Jeremy, this has everything to do with people in desparate situations. Your 401k is always open regardless of whether you are employed, either way you have to pay the 10% penalty in most instances. Maybe you didn't understand, I didn't say my friend was retired, he is 36 and therefore does not qualify to take out money without penalty. Even if he rolls it over into an IRA he does not qualify to take his money without penalty. Just to be clear the only way he could do this are in the following instances.

1. Permanent disability of IRA owner
2. Death of IRA owner
3. Withdrawals are used to pay non-reimbursed medical expenses
4. Withdrawals used to help pay for first-time home purchase
5. Higher education costs
6. Money is used to pay back taxes to the IRS after a levy has been placed against the IRA
7. Withdrawals used to pay medical insurance premiums
8. Made on or after the day the IRA owner turns 59 1/2

As far as I know these are the only ways you can withdraw from an IRA early without penalty. The whole point of Obama's plan is so that people in financial difficulty can use their own money without penalty.
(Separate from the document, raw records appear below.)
Lemma topological_sort_spec :
  match topological_sort p (plan_dependencies p) D with
  | Ok order => Permutation order (step_ids p) /\ respects deps order
  | Err e => e = PlanValidationError /\ exists v, tc (depends p) v v
  end.
Proof.
  assert (Hdeps : forall v d, d ∈ deps v <-> depends p v d)
    by (intros v d; by apply plan_dependencies_spec).
  unfold topological_sort.
  destruct (sort_loop_ends (step_ids p) deps D (source_order p)) with
    (fuel := List.length (pl_steps p))
    (ready := sort_by (source_order p)
       (map fst (List.filter (fun kv => (snd kv =? 0)) (indegrees (plan_dependencies p)))))
    (indegree := indegrees (plan_dependencies p)) (ordered := @nil string)
    as (ordered & ind & Hloop & Hinv).
  - apply deps_nodup.
  - done.
  - intros u v _. rewrite HD, Hdeps. split; [|tauto]. intros H. split; [|done].
    by eapply depends_in.
  - apply sort_start.
  - unfold step_ids. rewrite length_map. simpl. lia.
  - rewrite Hloop.
    assert (Hlen : List.length (indegrees (plan_dependencies p)) = List.length (step_ids p)).
    { unfold indegrees. rewrite length_map, plan_dependencies_eq, length_map by done.
      unfold step_ids. by rewrite length_map. }
    rewrite Hlen. destruct (Nat.eqb_spec (List.length ordered) (List.length (step_ids p))) as [He|Hne].
    + split; [by eapply sort_done | by destruct Hinv].
    + split; [done|].
      set (W := List.filter (fun v => negb (mem_str v ordered)) (step_ids p)).
      assert (HW : forall v, v ∈ W <-> v ∈ step_ids p /\ v ∉ ordered).
      { intros v. unfold W. rewrite list_elem_of_In, List.filter_In, <- list_elem_of_In,
          negb_true_iff, mem_str_false. done. }
      set (next := fun v => hd v (waiting deps ordered v)).
      destruct W as [|v W'] eqn:EW.
      * exfalso. apply Hne. destruct Hinv as [Hnd' Hin _ _ _]. rewrite app_nil_r in *.
        apply Nat.le_antisymm; [by apply submseteq_length, NoDup_submseteq|].
        apply submseteq_length, NoDup_submseteq; [done|]. intros v Hv.
        destruct (decide (v ∈ ordered)) as [|Hno]; [done|].
        assert (Hx : v ∈ @nil string) by by apply HW. by apply elem_of_nil in Hx.
      * apply (walk_cycle (depends p) next (v :: W') v); [left|].
        intros x [Hx Hxo]%HW.
        destruct (sort_stuck (step_ids p) deps) with (indegree := ind) (ordered := ordered) (v := x)
          as (d & Hd & HdV & Hdo); try done.
        { intros a b _ Hb. by eapply Hclosed, Hdeps. }
        assert (Hw : d ∈ waiting deps ordered x).
        { unfold waiting. rewrite list_elem_of_In, List.filter_In, <- list_elem_of_In.
          split; [done|]. by apply negb_true_iff, mem_str_false. }
        unfold next. destruct (waiting deps ordered x) as [|c l] eqn:E; [by apply elem_of_nil in Hw|].
        cbn [hd]. assert (Hc : c ∈ waiting deps ordered x) by (rewrite E; left).
        unfold waiting in Hc. rewrite list_elem_of_In, List.filter_In, <- list_elem_of_In in Hc.
        destruct Hc as [Hc Hm]. split; [by apply Hdeps|]. apply HW. split.
        -- eapply Hclosed. by apply Hdeps.
        -- apply mem_str_false. by apply negb_true_iff.
Qed.
End Construction.

Lemma graph_of_sort p D order :
  NoDup (step_ids p) -> (forall v d, depends p v d -> d ∈ step_ids p) ->
  (forall u, NoDup (set_at u D)) -> dkeys D = step_ids p ->
  (forall u v, v ∈ set_at u D <-> depends p v u) ->
  topological_sort p (plan_dependencies p) D = Ok order ->
  graph_of p (mkGraph p (plan_dependencies p) D order).
Proof.
  intros Hnd Hclosed HDnd HK HD E.
  pose proof (topological_sort_spec p D Hnd Hclosed HDnd HD) as Hs. rewrite E in Hs.
  destruct Hs as [Hperm Hresp]. split; cbn; try done.
  - intros v d. by apply plan_dependencies_spec.
  - intros l1 v l2 Heq d Hdep. eapply Hresp; [done|]. by apply plan_dependencies_spec.
Qed.

(** What building the graph finds, for the validator *)
Lemma dependency_graph_spec p :
  plan_ok p = Ok tt ->
  match dependency_graph p with
  | Ok g => graph_of p g
  | Err e => e = PlanValidationError /\
             ((exists v d, depends p v d /\ d ∉ step_ids p) \/ (exists v, tc (depends p) v v))
  end.
Proof.
  intros Hok. pose proof (plan_ids_nodup p Hok) as Hnd.
  unfold dependency_graph. pose proof (plan_dependents_spec p Hnd) as Hd.
  destruct (plan_dependents p) as [D|e]; cbn [rbind].
  - destruct Hd as (Hclosed & HK & HDnd & HD).
    destruct (topological_sort p (plan_dependencies p) D) as [order|e] eqn:E; cbn [rbind].
    + by apply (graph_of_sort p D order).
    + pose proof (topological_sort_spec p D Hnd Hclosed HDnd HD) as Hs. rewrite E in Hs.
      destruct Hs as [-> Hc]. split; [done|]. by right.
  - destruct Hd as [-> Hm]. split; [done|]. by left.
Qed.

(** C24. Building the graph of a plan always ends, and decides whether the plan can
    be ordered: it returns the dependency maps and a permutation of the steps in
    which each comes after everything it depends on, or it refuses the plan, with
    a missing dependency or a dependency cycle to show for it. *)
Theorem dependency_graph_decides p :
  plan_ok p = Ok tt ->
  match dependency_graph p with
  | Ok g => graph_of p g
  | Err e => e = PlanValidationError /\
             ((exists v d, depends p v d /\ d ∉ step_ids p) \/ (exists v, tc (depends p) v v))
  end.
Proof. intros Hok. by apply dependency_graph_spec. Qed.

(** ** Descendants *)
Section Reach.
Variable D : dict (list string).
Variable start : list string.
Hypothesis Hwf : dict_wf D.

(** Reachable along [D] from a member of [start] *)
Inductive reachable_from : string -> Prop :=
| reach_start x : x ∈ start -> reachable_from x
| reach_next u x : reachable_from u -> x ∈ set_at u D -> reachable_from x.

(** Edges out of the steps not found yet *)
Definition remaining (found : list string) : nat :=
  list_sum (map (fun kv => if mem_str (fst kv) found then 0%nat else List.length (snd kv)) D).

Lemma remaining_found c found :
  c ∉ found ->
  (remaining (c :: found) + List.length (set_at c D) = remaining found)%nat.
Proof.
  intros Hc. unfold remaining, set_at. revert Hwf. unfold dict_wf, dkeys.
  induction D as [|[k l] E IH]; cbn [map dget fst snd];
    intros Hnd; [done|].
  apply NoDup_cons in Hnd as [Hk Hnd]. rewrite mem_str_cons, (String.eqb_sym k c).
  unfold list_sum in *. cbn [foldr map] in *.
  destruct (String.eqb_spec c k) as [->|Hne].
  - rewrite (proj2 (mem_str_false _ _) Hc). cbn [orb default].
    assert (dget k E = None) as HE by by apply dget_None.
    specialize (IH Hnd). rewrite HE in IH. cbn [default List.length] in IH.
    cbn [id default]. change (id l) with l. lia.
  - cbn [orb]. specialize (IH Hnd). destruct (mem_str k found); lia.
Qed.

Record reach_inv (queue found : list string) : Prop := {
  ri_sound : forall x, x ∈ (queue ++ found)%list -> reachable_from x;
  ri_start : forall x, x ∈ start -> x ∈ (queue ++ found)%list;
  ri_closed : forall u x, u ∈ found -> x ∈ set_at u D -> x ∈ (queue ++ found)%list
}.

Lemma reach_loop_ends fuel queue found :
  reach_inv queue found -> (List.length queue + remaining found <= fuel)%nat ->
  exists found', reach_loop fuel D queue found = Some found' /\ reach_inv [] found'.
Proof.
  revert queue found. induction fuel as [|fuel IH]; intros queue found Hinv Hlen;
    (destruct queue as [|c queue]; [by eexists|]); [simpl in Hlen; lia|].
  cbn [reach_loop]. destruct Hinv as [Hs Hst Hc].
  destruct (mem_str c found) eqn:Hm.
  - apply mem_str_spec in Hm. apply IH; [|simpl in Hlen; lia].
    assert (Hsame : forall x, x ∈ ((c :: queue) ++ found)%list <-> x ∈ (queue ++ found)%list) by set_solver.
    split; intros; rewrite <- ?Hsame in *; eauto.
  - apply mem_str_false in Hm. pose proof (remaining_found c found Hm) as Hr.
    apply IH; [|rewrite length_app; simpl in Hlen; lia]. split.
    + intros x Hx. rewrite !elem_of_app, elem_of_cons in Hx.
      destruct Hx as [[Hx|Hx]|[->|Hx]].
      * apply Hs. set_solver.
      * eapply reach_next; [|exact Hx]. apply Hs. set_solver.
      * apply Hs. set_solver.
      * apply Hs. set_solver.
    + intros x Hx%Hst. set_solver.
    + intros u x [->|Hu]%elem_of_cons Hx; [set_solver|]. specialize (Hc u x Hu Hx). set_solver.
Qed.

Lemma reach_loop_spec :
  exists found, reach_loop (List.length start + edge_count D) D start [] = Some found /\
                forall x, x ∈ found <-> reachable_from x.
Proof.
  destruct (reach_loop_ends (List.length start + edge_count D) start []) as (found & Hf & [Hs Hst Hc]).
  - split.
    + intros x Hx. rewrite app_nil_r in Hx. by constructor.
    + intros x Hx. by rewrite app_nil_r.
    + intros u x Hu. by apply elem_of_nil in Hu.
  - unfold remaining, edge_count. done.
  - exists found. split; [done|]. simpl in *. intros x. split; [apply Hs|].
    induction 1 as [x Hx|u x _ IH Hx]; eauto.
Qed.
End Reach.

Lemma reachable_tc p D v x :
  (forall u y, y ∈ set_at u D <-> depends p y u) ->
  reachable_from D (set_at v D) x <-> tc (depends p) x v.
Proof.
  intros HD. split.
  - induction 1 as [x Hx|u x _ IH Hx]; apply HD in Hx; [by apply tc_once|].
    by eapply tc_l.
  - induction 1 as [x y Hxy|x y z Hxy _ IH].
    + constructor. by apply HD.
    + eapply reach_next; [exact IH|]. by apply HD.
Qed.

(** Asking for the descendants of a step of a graph always ends and returns
    exactly the steps that depend on it, directly or through others, each once,
    in topological order. *)
Theorem descendants_are_exact p g v :
  graph_of p g -> NoDup (step_ids p) -> v ∈ step_ids p ->
  exists l, descendants g v = Ok l /\ NoDup l /\ l `sublist_of` dg_topological_order g /\
            forall x, x ∈ l <-> tc (depends p) x v.
Proof.
  intros Hg Hnd Hv. destruct Hg as [_ _ _ Hdt HK Hord _]. unfold descendants.
  assert (Hwf : dict_wf (dg_dependents g)) by (unfold dict_wf; by rewrite HK).
  destruct (dget v (dg_dependents g)) as [first|] eqn:E.
  2:{ apply dget_None in E. by rewrite HK in E. }
  assert (Hfirst : set_at v (dg_dependents g) = first) by (unfold set_at; by rewrite E).
  destruct (reach_loop_spec (dg_dependents g) first Hwf) as (found & -> & Hfound).
  assert (Hno : NoDup (dg_topological_order g)) by by rewrite Hord.
  assert (Hsub : List.filter (fun i => mem_str i found) (dg_topological_order g)
                 `sublist_of` dg_topological_order g).
  { clear. induction (dg_topological_order g) as [|i l IH]; cbn [List.filter]; [done|].
    destruct (mem_str i found); by constructor. }
  eexists. split; [done|]. split; [by eapply sublist_NoDup|]. split; [done|].
  intros x. rewrite list_elem_of_In, List.filter_In, <- list_elem_of_In, mem_str_spec, Hfound, Hord.
  rewrite <- Hfirst, (reachable_tc p) by done. split; [tauto|]. intros Hx. split; [|done].
  destruct Hx as [x y Hxy|x y z Hxy _]; by eapply depends_in.
Qed.

Lemma is_ancestor_spec p g a d :
  graph_of p g -> NoDup (step_ids p) -> a ∈ step_ids p ->
  exists b, is_ancestor g a d = Ok b /\ (b = true <-> tc (depends p) d a).
Proof.
  intros Hg Hnd Ha. destruct (descendants_are_exact p g a Hg Hnd Ha) as (l & Hl & _ & _ & Hx).
  unfold is_ancestor. rewrite Hl. cbn [rbind]. eexists. split; [done|].
  by rewrite mem_str_spec, Hx.
Qed.

(** A graph has no cycle. *)
Lemma graph_acyclic p g : graph_of p g -> NoDup (step_ids p) -> forall v, ~ tc (depends p) v v.
Proof.
  intros [_ Hcl _ _ _ Hord Hresp] Hnd.
  assert (Hrank : forall v d, depends p v d ->
            exists l1 l2 l3, dg_topological_order g = (l1 ++ d :: l2 ++ v :: l3)%list).
  { intros v d Hvd. assert (Hv : v ∈ dg_topological_order g) by (rewrite Hord; by eapply depends_in).
    apply list_elem_of_split in Hv as (l1 & l3 & Heq).
    pose proof (Hresp _ _ _ Heq d Hvd) as Hd. apply list_elem_of_split in Hd as (la & lb & ->).
    exists la, lb, l3. by rewrite Heq, <- app_assoc. }
  assert (Hno : NoDup (dg_topological_order g)) by by rewrite Hord.
  set (order := dg_topological_order g) in *.
  assert (Hlt : forall v d, tc (depends p) v d -> index_of d order < index_of v order).
  { assert (Hone : forall v d, depends p v d -> index_of d order < index_of v order).
    { intros v d (l1 & l2 & l3 & Heq)%Hrank. rewrite Heq in Hno |- *. clear -Hno.
      induction l1 as [|x l1 IH]; simpl in *.
      - apply NoDup_cons in Hno as [Hd _]. rewrite String.eqb_refl.
        destruct (String.eqb_spec v d) as [->|]; [destruct Hd; set_solver|].
        assert (Hpos : forall l, 0 <= index_of v l).
        { induction l as [|y l IHl]; simpl; [lia|]. destruct (String.eqb v y); lia. }
        specialize (Hpos (l2 ++ v :: l3)%list). lia.
      - apply NoDup_cons in Hno as [Hx Hno]. specialize (IH Hno).
        destruct (String.eqb_spec d x) as [->|]; [destruct Hx; set_solver|].
        destruct (String.eqb_spec v x) as [->|]; [destruct Hx; set_solver|]. lia. }
    induction 1 as [v d H|v d z H _ IH]; [by apply Hone|]. specialize (Hone _ _ H). lia. }
  intros v Hv%Hlt. lia.
Qed.

(** ** Progress *)
Lemma has_status_spec st l i :
  has_status st l i = true <-> exists s, status_of st i = Some s /\ s ∈ l.
Proof.
  unfold has_status, status_in. destruct (status_of st i) as [s|]; [|naive_solver].
  rewrite List.existsb_exists. setoid_rewrite <- list_elem_of_In.
  setoid_rewrite bool_decide_eq_true. naive_solver.
Qed.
The way you seem to be thinking about it is that normal employed people are just going to take out their 401k money to buy a washing machine or something, anyone who does this is just plain stupid and I really doubt this is why Obama is proposing this measure. If you look at Jenny's response for example, this is exactly what this proposal should not be used for, your retirement money is for your retirement but in the case of extreme financial difficulty I do not want to have to pay the government a 10% penalty and neither should anyone else.

Jeremy
Jeremy

Dave, your story doesn't make any sense. If your friend is out of work, his 401k is already open and ready to be withdrawn. Once you leave your employer, your 401k/403b/457 or whatever account you have becomes available to you to do as you please if you pay the taxes and penalty.

This proposed rescue plan has little to do with people who have already lost their jobs, because these people could have already withdrawn their funds (all of them, not just a 15% limit) or they could have rolled them into an IRA for easier withdrawals, etc.

If this plan was to help people who have lost their jobs, then it would simply eliminate the 10% penalty for those who are no longer active participants who wish to withdraw money. But as it stands, this would also allow people who are active participants that normally wouldn't have access to the funds to suddenly gain access to them.

I'm with you, if someone has lost their job thanks to the economy, sure, let's get rid of the 10% penalty for a few years. Again, this is helping those who are really in need. But as it stands, the plan would allow people who aren't in such a situation to recklessly withdraw their funds, and pay unnecessary taxes when they aren't in such dire situations.